URBANISMO

Democracia en la tarea de planificación

El ejercicio democrático va más allá de la emisión del voto cada cinco años. La democracia necesita construirse día a día, a través de la participación ciudadana en la toma de decisiones sobre aspectos que nos afectan, como la construcción de la ciudad. Bajo estos términos de participación, el ciudadano de la urbe panameña vive en un Estado dictatorial, subyugado a aceptar un modelo de ciudad que nunca se le ha consultado, que ha sido impuesto por el desarrollo inmobiliario.

Una protección con la que cuenta la ciudad, ha sido la planificación urbana convencional. Pero dicha planificación, de cajón de sastre, es un sistema que en muchos casos no se concretiza exitosamente. Definir cómo será la ciudad en 25 ó 30 años, no es eficaz. La planificación es ahora un proceso continuo que requiere definir una estrategia general, pero dado que la ciudad es un ente cambiante y vivo, las realidades deben ser actualizadas a lo largo de un proceso dinámico y continuo. En dicho proceso, el ciudadano no es un mero espectador, es un protagonista que a través de herramientas como las agendas 21, logra intervenir en la discusión, formulación y toma de decisiones referentes al destino de las ciudades.

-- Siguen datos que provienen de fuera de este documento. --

(* ===== verification/Semaphore.v ===== *)
(** Semaphores: [libc/thread/sem_init.c], [sem_trywait.c], [sem_timedwait.c], [sem_wait.c],
    [sem_post.c] and [sem_getvalue.c]. Every atomic access is a step, together with the tests of
    what it returned; a weak compare-exchange may fail for no reason. [cosmo_futex_wait] sleeps
    when the value is 0 and else returns at once; a sleeper is woken by a post, gives up on a
    signal, a cancellation or its deadline, or returns early and looks again. *)
From S2P Require Import Prelude Threads.
#[local] Open Scope Z_scope.

Definition SEM_VALUE_MAX : Z := 2 ^ 31 - 1.

(** * Program counters *)

Inductive pc :=
| Outside
| TryLoad (wait : bool)           (** before the load of [sem_trywait]; [wait] in [sem_timedwait] *)
| TryCas (v : Z) (wait : bool)    (** before its compare-exchange *)
| Enter                           (** before the increment of [sem_waiters] *)
| Load                            (** at the head of the loop of [sem_timedwait] *)
| Wait                            (** before [cosmo_futex_wait] *)
| Asleep
| Cas (v : Z)                     (** before the compare-exchange of the loop *)
| Leave (ok : bool)               (** before the decrement of [sem_waiters] *)
| PostWake.                       (** in [sem_post], before [cosmo_futex_wake] *)

(** What a caller sees: a token taken, no token ([EAGAIN]), a wait given up, a negative value
    ([EINVAL]), a token put back. *)
Inductive event := Acquired | Refused | GaveUp | Invalid | Posted.

(** [sem_value] and [sem_waiters], and the threads. *)
Record sem := Sem { sem_value : Z; sem_waiters : Z; pcs : list pc }.

(** * Accesses *)

(** The loop of [sem_trywait] with [v] loaded. *)
Definition trywait_test (v : Z) (wait : bool) : pc * option event :=
  if v =? 0 then if wait then (Enter, None) else (Outside, Some Refused)
  else if v <? 0 then (Outside, Some Invalid)
  else (TryCas v wait, None).

(** One access: the value, the waiters, where the thread goes and what the caller sees. *)
Definition access (weak : bool) (p : pc) (v w : Z) : option (Z * Z * (pc * option event)) :=
  match p with
  | TryLoad wait => Some (v, w, trywait_test v wait)
  | TryCas e wait =>
    Some (if (v =? e) && negb weak then (s32 (e - 1), w, (Outside, Some Acquired))
          else (v, w, trywait_test v wait))
  | Enter => Some (v, s32 (w + 1), (Load, None))
  | Load =>
    Some (v, w, (if v =? 0 then Wait else if v >? 0 then Cas v else Leave false, None))
  | Wait => Some (v, w, (if v =? 0 then Asleep else Load, None))
  | Cas e =>
    Some (if (v =? e) && negb weak then (s32 (e - 1), w, (Leave true, Some Acquired))
          else (v, w, (Load, None)))
  | Leave ok => Some (v, s32 (w - 1), (Outside, if ok then None else Some GaveUp))
  | Outside | Asleep | PostWake => None
  end.

Definition move (m : sem) (k : nat) (r : Z * Z * (pc * option event)) : sem :=
  Sem r.1.1 r.1.2 (<[k := r.2.1]> (pcs m)).

(** Steps that change nothing but the thread. *)
Definition goto (m : sem) (k : nat) (p : pc) : sem := Sem (sem_value m) (sem_waiters m) (<[k := p]> (pcs m)).

Inductive step (m : sem) : option event -> sem -> Prop :=
| call_wait k wait : pcs m !! k = Some Outside -> step m None (goto m k (TryLoad wait))
| go_on k p weak r :
    pcs m !! k = Some p -> access weak p (sem_value m) (sem_waiters m) = Some r ->
    step m r.2.2 (move m k r)
| wait_fails k p :
    pcs m !! k = Some p -> p = Wait \/ p = Asleep -> step m None (goto m k (Leave false))
| wake_early k : pcs m !! k = Some Asleep -> step m None (goto m k Load)
| do_post k :
    pcs m !! k = Some Outside ->
    step m (Some Posted) (Sem (s32 (sem_value m + 1)) (sem_waiters m) (<[k := PostWake]> (pcs m)))
| post_wakes k j :
    pcs m !! k = Some PostWake -> pcs m !! j = Some Asleep ->
    step m None (goto (goto m k Outside) j Load)
| post_wakes_none k :
    pcs m !! k = Some PostWake -> Forall (fun p => p <> Asleep) (pcs m) ->
    step m None (goto m k Outside).

(** A run with what its callers see. *)
Inductive run (m : sem) : list event -> sem -> Prop :=
| run_nil : run m [] m
| run_step ls m1 e m2 :
    run m ls m1 -> step m1 e m2 -> run m (match e with Some e => ls ++ [e] | None => ls end) m2.

(** [sem_init]: [None] is [EINVAL]. *)
Definition sem_init (value : Z) (n : nat) : option sem :=
  if value >? SEM_VALUE_MAX then None else Some (Sem value 0 (replicate n Outside)).

Definition sem_getvalue (m : sem) : Z := sem_value m.

(** * Counting tokens *)

Definition delta (e : event) : Z := match e with Posted => 1 | Acquired => -1 | _ => 0 end.
Definition posts (ls : list event) : Z :=
  Z.of_nat (tally (fun e => match e with Posted => true | _ => false end) ls).
Definition balance (ls : list event) : Z := foldr Z.add 0 (delta <$> ls).

Lemma balance_snoc ls e : balance (ls ++ [e]) = balance ls + delta e.
Proof. unfold balance. induction ls as [|l ls IH]; cbn; [lia|]. cbn in IH. rewrite IH. lia. Qed.

Lemma posts_snoc ls e : posts (ls ++ [e]) = posts ls + Z.max 0 (delta e).
Proof.
  unfold posts. induction ls as [|l ls IH]; cbn [app]; rewrite !tally_cons; [by destruct e|].
  rewrite !Nat2Z.inj_add, IH. lia.
Qed.

Lemma balance_posts ls : balance ls <= posts ls.
Proof.
  unfold balance, posts. induction ls as [|l ls IH]; [done|]. cbn [fmap list_fmap foldr]. rewrite tally_cons.
  destruct l; cbn in *; lia.
Qed.

(** * The invariant *)

Definition sleeps (p : pc) : bool := match p with Asleep => true | _ => false end.
(** About to look at the value in the loop of [sem_timedwait], or to wake a sleeper. *)
Definition helps (p : pc) : bool := match p with Load | Cas _ | PostWake => true | _ => false end.
Definition counted (p : pc) : bool :=
  match p with Load | Wait | Asleep | Cas _ | Leave _ => true | _ => false end.
(** An exchange that would take a token from a value that is not positive. *)
Definition wrong (p : pc) : bool := match p with TryCas v _ | Cas v => v <=? 0 | _ => false end.

Record sem_ok (m : sem) (net : Z) : Prop := {
  ok_value : sem_value m = net;
  ok_nonneg : 0 <= net;
  ok_waiters : sem_waiters m = Z.of_nat (tally counted (pcs m));
  ok_small : Z.of_nat (length (pcs m)) < 2 ^ 31;
  ok_right : tally wrong (pcs m) = 0%nat;
  ok_sleep : (0 < tally sleeps (pcs m))%nat -> net <= Z.of_nat (tally helps (pcs m)) }.

Lemma none_asleep l : Forall (fun p => p <> Asleep) l -> tally sleeps l = 0%nat.
Proof. induction 1 as [|p l Hp _ IH]; [done|]. rewrite tally_cons, IH. by destruct p. Qed.

Abbreviation change e := (from_option delta 0 e).

(** A step that moves one thread, from what it does to the counts. *)
Lemma sem_ok_move m net k p q v w net' :
  sem_ok m net -> pcs m !! k = Some p -> v = net' -> 0 <= net' -> wrong q = false ->
  w = sem_waiters m + Z.of_nat (one (counted q)) - Z.of_nat (one (counted p)) ->
  (sleeps q = true -> sleeps p = false -> net' = 0) ->
  net' - Z.of_nat (one (helps q)) <= net - Z.of_nat (one (helps p)) \/ net' = 0 ->
  sem_ok (Sem v w (<[k := q]> (pcs m))) net'.
Proof.
  intros [Hv H0 Hw Hl Hr Hs] Hk -> Hn Hq Hw' Hsq Hh. destruct m as [v0 w0 l]. cbn [sem_value sem_waiters pcs] in *.
  pose proof (tally_insert counted l k p q Hk). pose proof (tally_insert wrong l k p q Hk).
  pose proof (tally_insert sleeps l k p q Hk). pose proof (tally_insert helps l k p q Hk). rewrite Hq in *.
  split; cbn [sem_value sem_waiters pcs]; [done|done|lia|by rewrite length_insert|cbn in *; lia|].
  intros Hsl. destruct (sleeps q), (sleeps p); cbn [one] in *; try lia.
Qed.

Lemma step_sem_ok m net e m' :
  sem_ok m net -> step m e m' -> net + change e <= SEM_VALUE_MAX -> sem_ok m' (net + change e).
Proof.
  intros Hm Hs Hmax. pose proof Hm as [Hv H0 Hw Hl Hr Hsl]. unfold SEM_VALUE_MAX in Hmax.
  pose proof (tally_length counted (pcs m)) as Hc.
  assert (Hpos : forall k v b, pcs m !! k = Some (TryCas v b) \/ pcs m !! k = Some (Cas v) -> 0 < v).
  { intros k v b Hk. destruct (Z.leb_spec v 0) as [Hle|]; [|lia].
    assert (Hone : (1 <= tally wrong (pcs m))%nat); [|lia].
    apply Z.leb_le in Hle. destruct Hk as [Hk|Hk]; by eapply tally_at. }
  destruct Hs as [k wt Hk|k p weak r Hk Ha|k p Hk Hp|k Hk|k Hk|k j Hk Hj|k Hk Hn]; cbn [from_option] in *; rewrite ?Z.add_0_r in *.
  - by eapply sem_ok_move; try done; cbn; try lia.
  - assert (Htest : forall wt q, trywait_test (sem_value m) wt = q -> change q.2 = 0 /\ wrong q.1 = false /\
       counted q.1 = false /\ sleeps q.1 = false /\ helps q.1 = false).
    { intros wt q <-. unfold trywait_test. destruct (Z.eqb_spec (sem_value m) 0); [by destruct wt|].
      destruct (Z.ltb_spec (sem_value m) 0); [done|]. cbn. split_and!; try done. apply Z.leb_gt. lia. }
    destruct p as [|wt|v wt| | | | |v|ok|]; try done; injection Ha as <-; unfold move.
    + destruct (Htest wt _ eq_refl) as (E1 & E2 & E3 & E4 & E5). cbn [fst snd]. rewrite E1, Z.add_0_r.
      eapply sem_ok_move; try done; rewrite ?E3, ?E4, ?E5; cbn; lia || done.
    + destruct ((sem_value m =? v) && negb weak) eqn:E.
      * apply andb_true_iff in E as [E%Z.eqb_eq _]. specialize (Hpos k v wt (or_introl Hk)). cbn in *.
        eapply sem_ok_move; try done; cbn; rewrite ?s32_small by lia; lia || done.
      * destruct (Htest wt _ eq_refl) as (E1 & E2 & E3 & E4 & E5). cbn [fst snd]. rewrite E1, Z.add_0_r.
        eapply sem_ok_move; try done; rewrite ?E3, ?E4, ?E5; cbn; lia || done.
    + cbn. rewrite Z.add_0_r. eapply sem_ok_move; try done; cbn; try lia.
      pose proof (tally_insert counted (pcs m) k Enter Load Hk) as T.
      pose proof (tally_length counted (<[k := Load]> (pcs m))) as T'. rewrite length_insert in T'. cbn in T.
      rewrite s32_small; lia.
    + cbn. rewrite Z.add_0_r. destruct (Z.eqb_spec (sem_value m) 0) as [E|E];
        [|destruct (Z.gtb_spec (sem_value m) 0)]; eapply sem_ok_move; try done; cbn; try lia.
    + cbn. rewrite Z.add_0_r. destruct (Z.eqb_spec (sem_value m) 0) as [E|E];
        eapply sem_ok_move; try done; cbn; try lia.
    + pose proof (Hpos k v true (or_intror Hk)) as Hv0. destruct ((sem_value m =? v) && negb weak) eqn:E; cbn in *.
      * apply andb_true_iff in E as [E%Z.eqb_eq _].
        eapply sem_ok_move; try done; cbn; rewrite ?s32_small by lia; lia || done.
      * rewrite Z.add_0_r. eapply sem_ok_move; try done; cbn; lia || done.
    + pose proof (tally_at counted _ _ _ Hk eq_refl) as T.
      assert (E : change (if ok then None else Some GaveUp) = 0) by by destruct ok. cbn [fst snd]. rewrite E, Z.add_0_r.
      eapply sem_ok_move; try done; cbn; try lia. rewrite s32_small; lia.
  - destruct Hp as [->| ->]; by eapply sem_ok_move; try done; cbn; try lia.
  - by eapply sem_ok_move; try done; cbn; try lia.
  - cbn in *. rewrite Hv, s32_small by lia. eapply sem_ok_move; try done; cbn; try lia.
  - unfold goto. cbn [sem_value sem_waiters pcs].
    destruct m as [v w l]. cbn [sem_value sem_waiters pcs] in *.
    assert (Hjk : (<[k := Outside]> l) !! j = Some Asleep).
    { rewrite list_lookup_insert_ne; [done|]. intros ->. congruence. }
    split; cbn [sem_value sem_waiters pcs]; [done|done| |by rewrite !length_insert|..];
      tally_step Hjk; tally_step Hk; lia.
  - pose proof (none_asleep _ Hn) as Hz. destruct m as [v w l]. cbn [sem_value sem_waiters pcs goto] in *.
    split; cbn [sem_value sem_waiters pcs goto]; [done|done| |by rewrite length_insert|..];
      tally_step Hk; lia.
Qed.

(** No caller is told that the semaphore is invalid. *)
Lemma step_valid m net e m' : sem_ok m net -> step m e m' -> e <> Some Invalid.
Proof.
  intros [Hv H0 _ _ _ _] Hs.
  assert (Htest : forall wt, (trywait_test (sem_value m) wt).2 <> Some Invalid).
  { intros wt. unfold trywait_test. destruct (Z.eqb_spec (sem_value m) 0); [by destruct wt|].
    destruct (Z.ltb_spec (sem_value m) 0); [lia|done]. }
  destruct Hs as [| k p weak r Hk Ha | | | | |]; try done.
  destruct p as [|wt|v wt| | | | |v|ok|]; try done; injection Ha as <-; cbn [fst snd]; try done; try apply Htest.
  - by destruct ((sem_value m =? v) && negb weak); [|apply Htest].
  - by destruct ((sem_value m =? v) && negb weak).
  - by destruct ok.
Qed.

Lemma sem_init_ok value n m :
  0 <= value -> Z.of_nat n < 2 ^ 31 -> sem_init value n = Some m -> value <= SEM_VALUE_MAX /\ sem_ok m value.
Proof.
  intros H0 Hn. unfold sem_init. destruct (Z.gtb_spec value SEM_VALUE_MAX); [done|]. intros Hm. injection Hm as <-.
  split; [lia|]. split; cbn [sem_value sem_waiters pcs]; rewrite ?tally_replicate by done; try done; try lia.
  by rewrite length_replicate.
Qed.

Lemma run_sem_ok value m0 ls m :
  sem_ok m0 value -> run m0 ls m -> value + posts ls <= SEM_VALUE_MAX ->
  sem_ok m (value + balance ls) /\ Invalid ∉ ls.
Proof.
  intros H0 Hr. induction Hr as [|ls m1 e m2 Hr IH Hs]; intros Hmax.
  - cbn. rewrite Z.add_0_r. split; [done|set_solver].
  - pose proof (balance_posts ls) as Hb. destruct e as [e|]; cbn in *.
    + rewrite posts_snoc in Hmax. destruct IH as [IH Hni]; [lia|]. pose proof (step_valid _ _ _ _ IH Hs) as Hne.
      rewrite balance_snoc, Z.add_assoc. split; [|set_solver].
      apply (step_sem_ok _ _ _ _ IH Hs). cbn. lia.
    + destruct IH as [IH Hni]; [done|]. split; [|done]. rewrite <- (Z.add_0_r (_ + _)).
      apply (step_sem_ok _ _ _ _ IH Hs). cbn. lia.
Qed.

(** * Main results *)


(** An access of a thread, as a step. *)
Lemma go k weak m p r m' :
  pcs m !! k = Some p -> access weak p (sem_value m) (sem_waiters m) = Some r -> move m k r = m' ->
  step m r.2.2 m'.
Proof. intros Hk Ha <-. by eapply go_on. Qed.


(** [sem_post] has no check: at [SEM_VALUE_MAX] the value becomes negative, and [sem_trywait] then
    fails with [EINVAL]. *)
Lemma sem_post_overflows :
  exists m m', sem_init SEM_VALUE_MAX 1 = Some m /\ step m (Some Posted) m' /\
    sem_getvalue m' = - 2 ^ 31 /\ forall wait, trywait_test (sem_getvalue m') wait = (Outside, Some Invalid).
Proof.
  eexists _, _. split; [reflexivity|]. split; [by apply (do_post _ 0%nat)|]. split; [reflexivity|]. by intros [].
Qed.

Agenda 21 es una plan de acción concebido en la Cumbre de la Tierra (Río, 1992) para transformar el modelo de desarrollo actual, a uno más sostenible. Su aplicación urbana es la Agenda 21 local. Esta es una herramienta bien estructurada que permite intervenir en la planificación con criterios ambientales. Para la Agenda 21 la participación ciudadana en el diseño del modelo urbano y en la protección del medio ambiente es clave. Además, es concebida como una herramienta de planificación apoyada en la participación ciudadana, manteniendo en permanente actualización sobre el estado de la ciudad, favoreciendo su gestión.

Pero la Agenda 21 no es la única herramienta abierta a la participación. Hay otros mecanismos y espacios como el desarrollo de consejos sectoriales para temas específicos como la movilidad; o los presupuestos participativos. Este último permite que los ciudadanos pueden decidir sobre el destino de parte del presupuesto municipal. Iniciativa que ya se aplica en ciudades de Europa y de Latinoamérica. Sin una sensibilidad y una participación ciudadana eficaz, ninguna actuación de entidades públicas o iniciativas privadas puede llegar a ser exitosa. De manera que es urgente la creación de espacios de discusión y participación activa que incidan en el proceso de modelación de la ciudad.

La participación es un derecho que potencia el sentido de pertenecía y resulta un ejercicio de responsabilidad colectiva. Debemos exigirle al próximo alcalde de Panamá que no solo cree dichos espacios, sino que respete y haga respetar la voluntad democrática de quienes lo llevaron a ocupar ese cargo público.